Les groupes marginalisés utilisent depuis longtemps les manifestations pour attirer l’attention sur leur sort, mais le gouvernement réprime la dissidence. Le projet de loi sur la police, la criminalité, les peines et les tribunaux criminalise les manifestations au motif qu’elles sont «trop bruyantes» et qu’elles gênent les autres.

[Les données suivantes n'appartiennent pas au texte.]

(* ===== verification/LevelDbKey.v ===== *)
(** The keys of Firestore's local store (Firestore/core/src/local/leveldb_key.cc and .h).

    A key is a sequence of labelled components written with [OrderedCode], so that LevelDB, which
    knows only bytes, keeps rows in the order of their fields; here are the [Reader] and [Writer]
    of components, and the functions [Key], [KeyPrefix] and [Decode] of every class of keys.

    A [std::string] is the list of its bytes, a [ResourcePath] the list of its segments, a
    [DocumentKey] its path, and a [SnapshotVersion] its seconds and nanoseconds.  A failed
    [HARD_ASSERT] aborts: [fail].  When [Decode] returns [false] the header leaves the object
    undefined: the result is then [None]. *)
From Stdlib Require Import String Ascii.
From S2P Require Import Prelude OrderedCode.

Definition kVersionGlobalTable := bytes_of "version".
Definition kMutationsTable := bytes_of "mutation".
Definition kDocumentMutationsTable := bytes_of "document_mutation".
Definition kMutationQueuesTable := bytes_of "mutation_queue".
Definition kTargetGlobalTable := bytes_of "target_global".
Definition kTargetsTable := bytes_of "target".
Definition kQueryTargetsTable := bytes_of "query_target".
Definition kTargetDocumentsTable := bytes_of "target_document".
Definition kDocumentTargetsTable := bytes_of "document_target".
Definition kRemoteDocumentsTable := bytes_of "remote_document".
Definition kCollectionParentsTable := bytes_of "collection_parent".
Definition kRemoteDocumentReadTimeTable := bytes_of "remote_document_read_time".
Definition kBundlesTable := bytes_of "bundles".
Definition kNamedQueriesTable := bytes_of "named_queries".
Definition kIndexConfigurationTable := bytes_of "index_configuration".
Definition kIndexStateTable := bytes_of "index_state".
Definition kIndexEntriesTable := bytes_of "index_entries".
Definition kIndexEntriesDocumentKeyIndexTable := bytes_of "index_entries_document_key_index".
Definition kDocumentOverlaysTable := bytes_of "document_overlays".
Definition kDocumentOverlaysLargestBatchIdIndexTable := bytes_of "document_overlays_largest_batch_id_index".
Definition kDocumentOverlaysCollectionIndexTable := bytes_of "document_overlays_collection_index".
Definition kDocumentOverlaysCollectionGroupIndexTable := bytes_of "document_overlays_collection_group_index".
Definition kDataMigrationTable := bytes_of "data_migration".

Inductive ComponentLabel :=
  | Terminator | TableName | BatchId | CanonicalId | TargetId | UserId | CollectionId | DocumentId
  | SnapshotVersion | BundleId | QueryName | IndexId | IndexArrayValue | IndexDirectionalValue
  | CollectionGroup | SequenceNumber | OrderedDocumentKey | DataMigrationName | PathSegment | Unknown.

Definition label_value (l : ComponentLabel) : Z :=
  match l with
  | Terminator => 0 | TableName => 5 | BatchId => 10 | CanonicalId => 11 | TargetId => 12 | UserId => 13
  | CollectionId => 14 | DocumentId => 15 | SnapshotVersion => 16 | BundleId => 17 | QueryName => 18
  | IndexId => 19 | IndexArrayValue => 20 | IndexDirectionalValue => 21 | CollectionGroup => 22
  | SequenceNumber => 23 | OrderedDocumentKey => 24 | DataMigrationName => 25 | PathSegment => 62
  | Unknown => 63
  end.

La loi de 2021 sur les sources secrètes de renseignements humains (conduite criminelle) permet au gouvernement d’autoriser des acteurs étatiques et non étatiques à commettre des meurtres, des actes de torture, des viols et des écoutes téléphoniques avec une immunité totale contre les poursuites et sans aucune ordonnance du tribunal, car c’est « dans l’intérêt du bien-être économique du Royaume-Uni ».
Le coup d’État s’est accéléré parce que le Royaume-Uni a des institutions politiques faibles. Avec une majorité de 80 aux Communes, le contrôle législatif est superficiel. Le Parti travailliste est faible et continue de se distancier des syndicats et des droits des travailleurs.
Sans un mouvement social fort du peuple, le coup d’Etat va encore s’intensifier.